Inductive thread :=
  | smpp_http_server_thread
  | smpp_http_client_request_thread
  | smpp_bearerbox_inbound_thread (bb : nat)
  | smpp_bearerbox_outbound_thread (bb : nat)
  | smpp_bearerbox_requeue_thread
  | smpp_esme_cleanup_thread
  | smpp_queues_simulation_thread
  | smpp_queues_inbound_thread
  | smpp_queues_outbound_thread
  | smpp_queues_requeue_thread.

Record HttpRoutingConf := { routing_url : Octstr; num_callers : Z; max_outstanding : Z }.
Record BearerboxConf := { bb_conf_id : option Octstr; bb_host : Octstr; bb_port : Z; bb_ssl : bool }.

Record Startup {Cfg S R : Type} := {
  configured : bool;
  running_configuration : option Cfg;
  settings : SMPPServer;
  smpp_port : Z;
  num_inbound_queue_threads : Z;
  num_outbound_queue_threads : Z;
  database_type : option Octstr;
  database_config : option Octstr;
  database_queue_config : option Octstr;
  auth_url : option Octstr;
  database : option (db_type * Mysql S);
  queue_backend : option (Redis R);
  plugins : gmap Octstr SMPPPlugin;
  auth_plugin : option SMPPPlugin;
  route_plugin : option SMPPPlugin;
  http_server : option SMPPHTTPServer;
  route_message_by : option routing_method;
  http_routing : option HttpRoutingConf;
  start_routes : list SMPPRoute;
  start_bearerboxes : list BearerboxConf;
  log_file : option (Octstr * Z);
  threads : list thread;
}.
Arguments Startup : clear implicits.

Definition smpp_server_empty : SMPPServer := {|
  server_id := None; database_enable_queue := false; database_store_primary := false;
  database_dlr_delete_processed := false; database_user_table := None; database_store_table := None;
  database_queue_store_table := None; database_dlr_table := None; database_pdu_table := None;
  database_route_table := None; database_version_table := None; database_queue_type := None;
  authentication_method := 0; plugin_auth := false; ip_blocklist_time := 0; ip_blocklist_attempts := 0;
  ip_blocklist_exempt_ips := None; default_max_open_acks := SMPP_ESME_DEFAULT_MAX_OPEN_ACKS;
  wait_ack_action := SMPP_WAITACK_DISCONNECT; server_status := 0 |}.

Definition smpp_server_create {Cfg S R} : Startup Cfg S R := {|
  configured := false; running_configuration := None; settings := smpp_server_empty; smpp_port := 0;
  num_inbound_queue_threads := 0; num_outbound_queue_threads := 0; database_type := None;
  database_config := None; database_queue_config := None; auth_url := None; database := None;
  queue_backend := None; plugins := ∅; auth_plugin := None; route_plugin := None; http_server := None;
  route_message_by := None; http_routing := None; start_routes := []; start_bearerboxes := [];
  log_file := None; threads := [] |}.

Section start.
Context {Cfg Grp S R : Type} `{OctstrLib} `{TimeLib} `{KannelLib} `{FieldLib} `{SqlLib} `{SqlServer S}
  `{JsonLib} `{RedisLib R} `{CfgLib Cfg Grp} `{StartLib S R}.
(** The time, the identifiers, and the variables the code leaves uninitialised. *)
Context (now : Z) (uuid : nat → Octstr) (junk : Z).
Abbreviation St := (Startup Cfg S R).
Abbreviation A := (M St).

Definition set_settings (f : SMPPServer → SMPPServer) : A unit :=
  modify (λ s, {| s with settings := f (settings s) |}).
Definition gwthread_create (t : thread) : A unit := modify (λ s, {| s with threads := threads s ++ [t] |}).
Definition running : A Cfg := o ← gets running_configuration; deref o.

(** The group of a name with an id. *)
Definition group_with_id (groups : option (list Grp)) (i : Octstr) : option Grp :=
  find (λ g, match cfg_get g ($"id") with Some p => octstr_eq p i | None => false end) (default [] groups).

Definition nonzero (size : option Z) : Z :=
  match size with Some n => if n =? 0 then 1 else n | None => 1 end.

» **What the task requires**
Return each line above exactly as it appears.

» **Answer box**
Inductive thread :=
  | smpp_http_server_thread
  | smpp_http_client_request_thread
  | smpp_bearerbox_inbound_thread (bb : nat)
  | smpp_bearerbox_outbound_thread (bb : nat)
  | smpp_bearerbox_requeue_thread
  | smpp_esme_cleanup_thread
  | smpp_queues_simulation_thread
  | smpp_queues_inbound_thread
  | smpp_queues_outbound_thread
  | smpp_queues_requeue_thread.

Record HttpRoutingConf := { routing_url : Octstr; num_callers : Z; max_outstanding : Z }.
Record BearerboxConf := { bb_conf_id : option Octstr; bb_host : Octstr; bb_port : Z; bb_ssl : bool }.

Record Startup {Cfg S R : Type} := {
  configured : bool;
  running_configuration : option Cfg;
  settings : SMPPServer;
  smpp_port : Z;
  num_inbound_queue_threads : Z;
  num_outbound_queue_threads : Z;
  database_type : option Octstr;
  database_config : option Octstr;
  database_queue_config : option Octstr;
  auth_url : option Octstr;
  database : option (db_type * Mysql S);
  queue_backend : option (Redis R);
  plugins : gmap Octstr SMPPPlugin;
  auth_plugin : option SMPPPlugin;
  route_plugin : option SMPPPlugin;
  http_server : option SMPPHTTPServer;
  route_message_by : option routing_method;
  http_routing : option HttpRoutingConf;
  start_routes : list SMPPRoute;
  start_bearerboxes : list BearerboxConf;
  log_file : option (Octstr * Z);
  threads : list thread;
}.
Arguments Startup : clear implicits.

Definition smpp_server_empty : SMPPServer := {|
  server_id := None; database_enable_queue := false; database_store_primary := false;
  database_dlr_delete_processed := false; database_user_table := None; database_store_table := None;
  database_queue_store_table := None; database_dlr_table := None; database_pdu_table := None;
  database_route_table := None; database_version_table := None; database_queue_type := None;
  authentication_method := 0; plugin_auth := false; ip_blocklist_time := 0; ip_blocklist_attempts := 0;
  ip_blocklist_exempt_ips := None; default_max_open_acks := SMPP_ESME_DEFAULT_MAX_OPEN_ACKS;
  wait_ack_action := SMPP_WAITACK_DISCONNECT; server_status := 0 |}.

Definition smpp_server_create {Cfg S R} : Startup Cfg S R := {|
  configured := false; running_configuration := None; settings := smpp_server_empty; smpp_port := 0;
  num_inbound_queue_threads := 0; num_outbound_queue_threads := 0; database_type := None;
  database_config := None; database_queue_config := None; auth_url := None; database := None;
  queue_backend := None; plugins := ∅; auth_plugin := None; route_plugin := None; http_server := None;
  route_message_by := None; http_routing := None; start_routes := []; start_bearerboxes := [];
  log_file := None; threads := [] |}.

Section start.
Context {Cfg Grp S R : Type} `{OctstrLib} `{TimeLib} `{KannelLib} `{FieldLib} `{SqlLib} `{SqlServer S}
  `{JsonLib} `{RedisLib R} `{CfgLib Cfg Grp} `{StartLib S R}.
(** The time, the identifiers, and the variables the code leaves uninitialised. *)
Context (now : Z) (uuid : nat → Octstr) (junk : Z).
Abbreviation St := (Startup Cfg S R).
Abbreviation A := (M St).

Definition set_settings (f : SMPPServer → SMPPServer) : A unit :=
  modify (λ s, {| s with settings := f (settings s) |}).
Definition gwthread_create (t : thread) : A unit := modify (λ s, {| s with threads := threads s ++ [t] |}).
Definition running : A Cfg := o ← gets running_configuration; deref o.

(** The group of a name with an id. *)
Definition group_with_id (groups : option (list Grp)) (i : Octstr) : option Grp :=
  find (λ g, match cfg_get g ($"id") with Some p => octstr_eq p i | None => false end) (default [] groups).

Definition nonzero (size : option Z) : Z :=
  match size with Some n => if n =? 0 then 1 else n | None => 1 end.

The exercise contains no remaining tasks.